You probably won’t get handed a bunch of flowers while standing on a podium after a good workout. That doesn’t mean you can’t hand yourself your own prize. “Give yourself something really nourishing or fancy to acknowledge your progress,” says Cariss. Importantly, she notes that it shouldn’t be food-related, as “using food as a reward can make it easy to get into a mindset of ‘treat’ food or seeing eating as ‘good and bad’.”

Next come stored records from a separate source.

(* ===== verification/EventLogger.v ===== *)
(** * The profile of a program

    When the profiling of a method stops (profiler/ProfilingInvalidationPolicy),
    the registry of methods and the merging of the measures of threads into
    those of the program (profiler/EventLogger, profiler/MethodData), per method
    and per stack trace.  The order in which a hash map is iterated is an
    argument; output is left out. *)
From Stdlib Require Import String.
From S2P Require Import Prelude CxxFloat Timers MethodLog StackTraces.

(** ** ProfilingInvalidationPolicy *)
Module ProfilingInvalidationPolicy.
Import PerformanceMeasure.

Inductive policy :=
| SampleBased (samplesLimit : Z)
| RelativePercentage (samplesLimit : Z) (invalidationAggregationPercentage : float)
| AbsoluteTime (samplesLimit minimumAcceptableTime : Z).

(** [pm] is [None] for a null pointer; [globalTime] is that of the timeline. *)
Definition keepOnProfiling (globalTime : Z) (pm : option PerformanceMeasure) (p : policy) : res bool :=
  match p with
  | SampleBased samplesLimit =>
    Ok match pm with
       | Some pm => negb ((samplesLimit <? getMethodInvocations pm) && negb (isTheInstrumentationProfilingMethod pm))
       | None => true
       end
  | RelativePercentage samplesLimit percentage =>
    Ok match pm with
       | Some pm =>
         if (samplesLimit <? getMethodInvocations pm) && negb (isTheInstrumentationProfilingMethod pm)
         then negb (f_ltb (ll_to_f32 pm.(estimatedRealTimeIncludingCalleeMethods)) (f32_mul percentage (ll_to_f32 globalTime)))
         else true
       | None => true
       end
  | AbsoluteTime samplesLimit minimumAcceptableTime =>
    match pm with
    | None => Err NullDereference
    | Some pm =>
      let samples := getMethodInvocations pm in
      if samples =? 0 then Ok true
      else if samplesLimit =? 0 then Err DivisionByZero
      else let ratio := samples / samplesLimit in
        Ok (if (0 <? ratio) && negb (isTheInstrumentationProfilingMethod pm)
            then negb (pm.(estimatedRealTimeIncludingCalleeMethods) <? ratio *ll minimumAcceptableTime)
            else true)
    end
  end.

(** What the exit from a method does with the measure that it has added to:
    whether the method is to be profiled no longer. *)
Definition judge (globalTime : Z) (methodLog : option PerformanceMeasure) (invalidationPolicy : option policy) : res bool :=
  match invalidationPolicy with
  | None => Ok false
  | Some p => keep ← keepOnProfiling globalTime methodLog p; Ok (negb keep)
  end.

(** [beforeMethodExit] of a thread, on its log and measures. *)
Definition beforeMethodExit (globalTime : Z) (invalidationPolicy : option policy) (methodId : Z) (t : Timers.Timers)
    (s : MethodLog * MethodMeasures.Measures) : res (bool * (MethodLog * MethodMeasures.Measures)) :=
  '(k, s) ← Profiling.logMethodExit (H := MethodMeasures.methodMeasures) (Profiling.updateExitingMethodInfo methodId t s.1, s.2);
  b ← judge globalTime ((k : option Z) ≫= fun k => s.2 !! k) invalidationPolicy;
  Ok (b, s).

End ProfilingInvalidationPolicy.

(** ** EventLogger *)
Module EventLogger.
Import PerformanceMeasure.

Record MethodData := mkMethodData {
  name : string;
  method_id : Z;
  methodIdOfFirstInstrumentedMethodOfClass : Z;
  invalidated : bool;
  recursive : bool;
}.

(** The index operator of the map leaves a null pointer at a key it does not
    find, so that a method may be registered with one. *)
Record EventLogger := mkEventLogger {
  measures : gmap Z PerformanceMeasure;
  registeredMethodNames : gmap Z (option MethodData);
  allThreadsInvocationPoints : Z;
}.

Definition new_EventLogger : EventLogger := mkEventLogger ∅ ∅ 0.

Definition set_measures (m : gmap Z PerformanceMeasure) (e : EventLogger) : EventLogger :=
  mkEventLogger m e.(registeredMethodNames) e.(allThreadsInvocationPoints).
Definition set_registeredMethodNames (r : gmap Z (option MethodData)) (e : EventLogger) : EventLogger :=
  mkEventLogger e.(measures) r e.(allThreadsInvocationPoints).

Definition reset (e : EventLogger) : EventLogger := mkEventLogger ∅ e.(registeredMethodNames) 0.

Definition registerMethod (_fqName : string) (methodId : Z) (e : EventLogger) : EventLogger :=
  set_registeredMethodNames (<[methodId := Some (mkMethodData _fqName methodId 0 false false)]> e.(registeredMethodNames)) e.

Definition registerMethodOfClass (_fqName : string) (methodId method0 : Z) (e : EventLogger) : EventLogger :=
  set_registeredMethodNames (<[methodId := Some (mkMethodData _fqName methodId method0 false false)]> e.(registeredMethodNames)) e.

(** [registeredMethodNames[methodId]]. *)
Definition index (methodId : Z) (e : EventLogger) : option MethodData * EventLogger :=
  match e.(registeredMethodNames) !! methodId with
  | Some d => (d, e)
  | None => (None, set_registeredMethodNames (<[methodId := None]> e.(registeredMethodNames)) e)
  end.

Definition getMethodDataOf (methodId : Z) (e : EventLogger) : option MethodData * EventLogger := index methodId e.

Definition getMethod0 (methodId : Z) (e : EventLogger) : Z * EventLogger :=
  let '(d, e) := index methodId e in
  (match d with Some d => d.(methodIdOfFirstInstrumentedMethodOfClass) | None => 0 end, e).

(** The iteration meets the entries in the order of [entries], up to the first
    with the name; 0 if there is none. *)
Fixpoint getRegisteredMethodId (_fqName : string) (entries : list (Z * option MethodData)) : res Z :=
  match entries with
  | [] => Ok 0
  | (_, None) :: _ => Err NullDereference
  | (methodId, Some tempMethod) :: entries =>
    if String.eqb tempMethod.(name) _fqName then Ok methodId else getRegisteredMethodId _fqName entries
  end.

Instead, it could be investing in activewear that you really love or using your luxury bath treats to wash off your post-workout sweat instead of your usual quick shower and bar of soap.
If you still find it pointless to clap for yourself, get someone else to do it for you. “My friend always sends me a selfie of herself after a workout and I always reply with ‘good job’ or ‘you’re amazing’. These little exchanges can help you and your achievements feel acknowledged or validated,” says Cariss.
Having huge crowds (or your Instagram followers) cheer you on is great. But what’s the point if you can’t find a way to appreciate your own milestones, asks Cariss? “Give yourself space to recognise what you did and how you feel after, rather than just sweep it under the carpet as irrelevant,” she says.
After I took that moment to really appreciate how I felt after my first great workout in a long time, I not only had more motivation to get back into a good routine, but I also just felt good. There are not enough things in the world that are purely about joy – make exercise one of them.